Your assignment:
Check each line of the records for "Prop"; collect those that have it.

★ ★ ★ ★ ★

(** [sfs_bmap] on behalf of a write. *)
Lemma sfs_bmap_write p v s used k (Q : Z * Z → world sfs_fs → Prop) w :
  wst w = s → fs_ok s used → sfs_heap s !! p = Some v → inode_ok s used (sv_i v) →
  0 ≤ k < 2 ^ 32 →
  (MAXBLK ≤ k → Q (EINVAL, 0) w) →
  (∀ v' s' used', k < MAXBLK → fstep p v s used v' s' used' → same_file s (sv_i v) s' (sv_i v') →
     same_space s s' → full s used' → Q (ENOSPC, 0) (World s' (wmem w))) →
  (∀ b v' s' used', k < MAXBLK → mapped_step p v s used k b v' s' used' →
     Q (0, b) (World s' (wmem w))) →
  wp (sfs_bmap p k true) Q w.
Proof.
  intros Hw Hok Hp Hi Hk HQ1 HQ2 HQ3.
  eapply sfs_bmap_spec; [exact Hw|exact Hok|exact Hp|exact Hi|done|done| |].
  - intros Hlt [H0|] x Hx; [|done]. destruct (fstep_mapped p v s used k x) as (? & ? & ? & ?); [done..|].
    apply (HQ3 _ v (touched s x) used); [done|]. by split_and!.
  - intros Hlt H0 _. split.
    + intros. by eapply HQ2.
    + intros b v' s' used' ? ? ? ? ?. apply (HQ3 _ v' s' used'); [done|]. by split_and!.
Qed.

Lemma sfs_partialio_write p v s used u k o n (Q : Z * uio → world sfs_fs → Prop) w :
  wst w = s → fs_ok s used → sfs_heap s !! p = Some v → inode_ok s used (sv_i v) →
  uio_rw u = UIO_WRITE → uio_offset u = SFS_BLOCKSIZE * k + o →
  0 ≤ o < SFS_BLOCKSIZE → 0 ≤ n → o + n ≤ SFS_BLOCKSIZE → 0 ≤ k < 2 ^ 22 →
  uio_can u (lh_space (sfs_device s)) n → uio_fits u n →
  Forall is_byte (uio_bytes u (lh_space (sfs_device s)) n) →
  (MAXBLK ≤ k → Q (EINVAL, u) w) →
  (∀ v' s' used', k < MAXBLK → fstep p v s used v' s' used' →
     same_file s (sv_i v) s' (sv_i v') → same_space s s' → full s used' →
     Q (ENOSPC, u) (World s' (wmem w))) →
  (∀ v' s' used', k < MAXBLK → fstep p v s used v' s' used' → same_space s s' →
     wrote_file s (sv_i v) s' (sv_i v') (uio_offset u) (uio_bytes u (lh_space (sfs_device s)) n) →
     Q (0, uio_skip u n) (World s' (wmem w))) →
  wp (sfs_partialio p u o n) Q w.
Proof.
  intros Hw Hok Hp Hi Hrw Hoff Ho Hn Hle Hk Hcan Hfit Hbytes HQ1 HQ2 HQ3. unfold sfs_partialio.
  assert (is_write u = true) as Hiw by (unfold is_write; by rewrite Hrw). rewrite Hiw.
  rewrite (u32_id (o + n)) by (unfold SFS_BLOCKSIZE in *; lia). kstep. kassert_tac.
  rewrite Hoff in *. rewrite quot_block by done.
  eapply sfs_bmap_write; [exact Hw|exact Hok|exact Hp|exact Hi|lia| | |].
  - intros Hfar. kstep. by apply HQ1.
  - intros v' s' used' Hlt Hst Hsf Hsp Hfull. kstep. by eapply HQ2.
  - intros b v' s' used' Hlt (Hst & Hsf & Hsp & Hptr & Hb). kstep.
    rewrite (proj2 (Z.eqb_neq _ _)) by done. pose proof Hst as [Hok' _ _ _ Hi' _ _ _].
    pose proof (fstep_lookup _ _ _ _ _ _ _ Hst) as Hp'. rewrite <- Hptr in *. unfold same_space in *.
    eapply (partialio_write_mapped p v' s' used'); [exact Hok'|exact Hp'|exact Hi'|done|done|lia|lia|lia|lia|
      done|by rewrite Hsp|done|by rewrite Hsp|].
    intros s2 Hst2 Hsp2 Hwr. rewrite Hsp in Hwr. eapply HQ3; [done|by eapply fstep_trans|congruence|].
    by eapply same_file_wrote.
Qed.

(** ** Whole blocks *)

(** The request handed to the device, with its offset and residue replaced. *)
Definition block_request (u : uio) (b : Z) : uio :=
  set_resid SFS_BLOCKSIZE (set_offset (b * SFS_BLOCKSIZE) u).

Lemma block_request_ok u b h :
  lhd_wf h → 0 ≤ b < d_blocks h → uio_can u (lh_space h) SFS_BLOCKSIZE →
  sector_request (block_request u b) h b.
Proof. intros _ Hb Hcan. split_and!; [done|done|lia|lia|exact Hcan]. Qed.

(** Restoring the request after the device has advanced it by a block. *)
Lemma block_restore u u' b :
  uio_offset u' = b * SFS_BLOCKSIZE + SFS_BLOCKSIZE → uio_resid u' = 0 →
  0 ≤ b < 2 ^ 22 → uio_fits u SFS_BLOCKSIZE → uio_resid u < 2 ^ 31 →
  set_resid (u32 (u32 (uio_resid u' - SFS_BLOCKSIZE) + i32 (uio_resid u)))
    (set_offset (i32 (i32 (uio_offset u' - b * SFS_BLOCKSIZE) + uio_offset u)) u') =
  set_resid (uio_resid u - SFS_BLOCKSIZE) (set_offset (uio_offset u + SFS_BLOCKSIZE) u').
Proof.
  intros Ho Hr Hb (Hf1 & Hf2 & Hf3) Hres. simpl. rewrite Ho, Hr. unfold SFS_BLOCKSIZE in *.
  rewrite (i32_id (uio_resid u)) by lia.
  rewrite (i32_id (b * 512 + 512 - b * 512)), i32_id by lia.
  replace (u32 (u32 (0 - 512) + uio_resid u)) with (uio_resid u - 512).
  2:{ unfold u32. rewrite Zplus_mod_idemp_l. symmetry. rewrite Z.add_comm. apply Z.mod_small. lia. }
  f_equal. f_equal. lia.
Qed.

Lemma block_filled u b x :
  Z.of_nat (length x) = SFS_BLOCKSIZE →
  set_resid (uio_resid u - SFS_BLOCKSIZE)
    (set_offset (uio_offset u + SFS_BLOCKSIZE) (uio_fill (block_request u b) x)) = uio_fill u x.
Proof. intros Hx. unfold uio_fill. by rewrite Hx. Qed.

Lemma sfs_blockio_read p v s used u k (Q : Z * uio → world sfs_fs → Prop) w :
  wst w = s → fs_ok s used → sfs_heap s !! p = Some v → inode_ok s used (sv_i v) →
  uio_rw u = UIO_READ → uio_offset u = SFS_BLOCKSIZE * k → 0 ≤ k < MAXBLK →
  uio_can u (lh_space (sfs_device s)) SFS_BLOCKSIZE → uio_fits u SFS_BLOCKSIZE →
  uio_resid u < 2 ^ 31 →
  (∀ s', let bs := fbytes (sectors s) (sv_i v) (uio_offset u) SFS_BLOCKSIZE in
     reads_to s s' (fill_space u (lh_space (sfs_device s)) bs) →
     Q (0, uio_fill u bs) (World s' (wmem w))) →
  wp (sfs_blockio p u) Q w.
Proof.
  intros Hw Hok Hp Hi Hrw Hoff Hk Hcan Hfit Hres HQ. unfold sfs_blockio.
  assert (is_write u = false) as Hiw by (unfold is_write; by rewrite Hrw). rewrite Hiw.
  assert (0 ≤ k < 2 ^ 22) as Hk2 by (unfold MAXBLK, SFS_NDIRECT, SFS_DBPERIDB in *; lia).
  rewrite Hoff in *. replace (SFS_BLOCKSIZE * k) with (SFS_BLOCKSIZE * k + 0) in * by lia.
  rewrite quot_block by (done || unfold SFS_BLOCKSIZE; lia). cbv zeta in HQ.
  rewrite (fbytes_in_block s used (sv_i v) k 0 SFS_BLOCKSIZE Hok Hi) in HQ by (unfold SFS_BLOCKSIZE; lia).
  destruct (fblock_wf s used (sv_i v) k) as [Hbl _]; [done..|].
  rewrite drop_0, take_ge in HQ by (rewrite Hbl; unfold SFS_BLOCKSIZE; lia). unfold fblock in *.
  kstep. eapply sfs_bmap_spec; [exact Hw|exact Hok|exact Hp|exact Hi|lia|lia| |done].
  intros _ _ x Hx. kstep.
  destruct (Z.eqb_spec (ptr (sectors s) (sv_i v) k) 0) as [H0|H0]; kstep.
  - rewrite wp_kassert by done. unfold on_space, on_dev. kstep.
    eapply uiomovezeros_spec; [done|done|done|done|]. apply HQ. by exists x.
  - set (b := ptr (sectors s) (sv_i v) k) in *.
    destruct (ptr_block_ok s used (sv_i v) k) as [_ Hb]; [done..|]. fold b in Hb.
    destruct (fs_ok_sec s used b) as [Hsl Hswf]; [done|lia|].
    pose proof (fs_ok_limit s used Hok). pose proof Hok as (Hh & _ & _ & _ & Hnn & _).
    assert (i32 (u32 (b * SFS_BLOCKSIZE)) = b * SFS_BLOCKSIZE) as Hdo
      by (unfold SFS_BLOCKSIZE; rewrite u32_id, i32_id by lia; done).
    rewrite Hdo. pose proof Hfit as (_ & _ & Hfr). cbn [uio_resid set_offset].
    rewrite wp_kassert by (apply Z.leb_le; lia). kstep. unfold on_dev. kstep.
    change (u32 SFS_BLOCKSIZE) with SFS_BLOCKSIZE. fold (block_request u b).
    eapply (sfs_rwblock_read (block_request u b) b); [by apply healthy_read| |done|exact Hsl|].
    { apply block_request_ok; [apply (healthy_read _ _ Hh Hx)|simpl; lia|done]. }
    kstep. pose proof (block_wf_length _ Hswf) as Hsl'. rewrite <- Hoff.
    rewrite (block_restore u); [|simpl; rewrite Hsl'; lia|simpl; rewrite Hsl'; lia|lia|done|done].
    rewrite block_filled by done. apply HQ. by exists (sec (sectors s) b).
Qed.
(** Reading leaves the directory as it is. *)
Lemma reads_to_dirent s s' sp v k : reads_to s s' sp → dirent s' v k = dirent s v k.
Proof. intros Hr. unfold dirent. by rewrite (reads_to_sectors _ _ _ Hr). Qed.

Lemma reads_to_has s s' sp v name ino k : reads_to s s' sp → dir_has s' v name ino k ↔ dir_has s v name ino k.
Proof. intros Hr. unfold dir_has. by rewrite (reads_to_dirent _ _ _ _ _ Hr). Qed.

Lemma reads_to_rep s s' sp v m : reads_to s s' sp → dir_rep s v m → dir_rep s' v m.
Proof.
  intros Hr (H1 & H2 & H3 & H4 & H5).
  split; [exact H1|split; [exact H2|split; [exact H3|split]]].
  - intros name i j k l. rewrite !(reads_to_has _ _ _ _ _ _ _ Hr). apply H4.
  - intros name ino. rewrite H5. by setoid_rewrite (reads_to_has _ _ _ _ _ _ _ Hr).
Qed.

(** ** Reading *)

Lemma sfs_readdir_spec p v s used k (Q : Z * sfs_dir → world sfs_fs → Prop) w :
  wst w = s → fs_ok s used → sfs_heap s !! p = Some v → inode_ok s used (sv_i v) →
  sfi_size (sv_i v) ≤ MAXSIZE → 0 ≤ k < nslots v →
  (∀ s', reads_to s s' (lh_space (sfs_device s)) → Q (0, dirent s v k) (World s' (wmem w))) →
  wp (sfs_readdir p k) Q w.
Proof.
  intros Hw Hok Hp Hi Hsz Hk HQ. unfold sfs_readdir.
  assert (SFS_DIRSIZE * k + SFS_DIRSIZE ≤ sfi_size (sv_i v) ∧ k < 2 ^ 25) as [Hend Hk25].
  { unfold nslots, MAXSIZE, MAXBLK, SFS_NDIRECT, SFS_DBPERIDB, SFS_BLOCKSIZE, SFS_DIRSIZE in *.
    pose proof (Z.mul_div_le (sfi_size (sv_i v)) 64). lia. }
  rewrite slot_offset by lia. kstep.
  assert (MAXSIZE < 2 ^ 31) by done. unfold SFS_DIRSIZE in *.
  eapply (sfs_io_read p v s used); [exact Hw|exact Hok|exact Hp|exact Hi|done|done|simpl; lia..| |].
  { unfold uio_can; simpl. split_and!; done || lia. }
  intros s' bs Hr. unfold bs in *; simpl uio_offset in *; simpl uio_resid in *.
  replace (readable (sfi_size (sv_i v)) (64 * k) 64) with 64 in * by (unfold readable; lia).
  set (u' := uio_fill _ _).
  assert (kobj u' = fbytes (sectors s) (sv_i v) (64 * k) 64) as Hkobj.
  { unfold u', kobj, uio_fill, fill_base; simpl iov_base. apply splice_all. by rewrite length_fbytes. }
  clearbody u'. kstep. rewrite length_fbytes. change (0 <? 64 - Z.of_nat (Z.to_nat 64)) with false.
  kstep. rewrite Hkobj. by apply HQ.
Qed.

★ ★ ★ ★ ★

Your solution:
Lemma sfs_bmap_write p v s used k (Q : Z * Z → world sfs_fs → Prop) w :
Lemma sfs_partialio_write p v s used u k o n (Q : Z * uio → world sfs_fs → Prop) w :
Lemma sfs_blockio_read p v s used u k (Q : Z * uio → world sfs_fs → Prop) w :
Lemma sfs_readdir_spec p v s used k (Q : Z * sfs_dir → world sfs_fs → Prop) w :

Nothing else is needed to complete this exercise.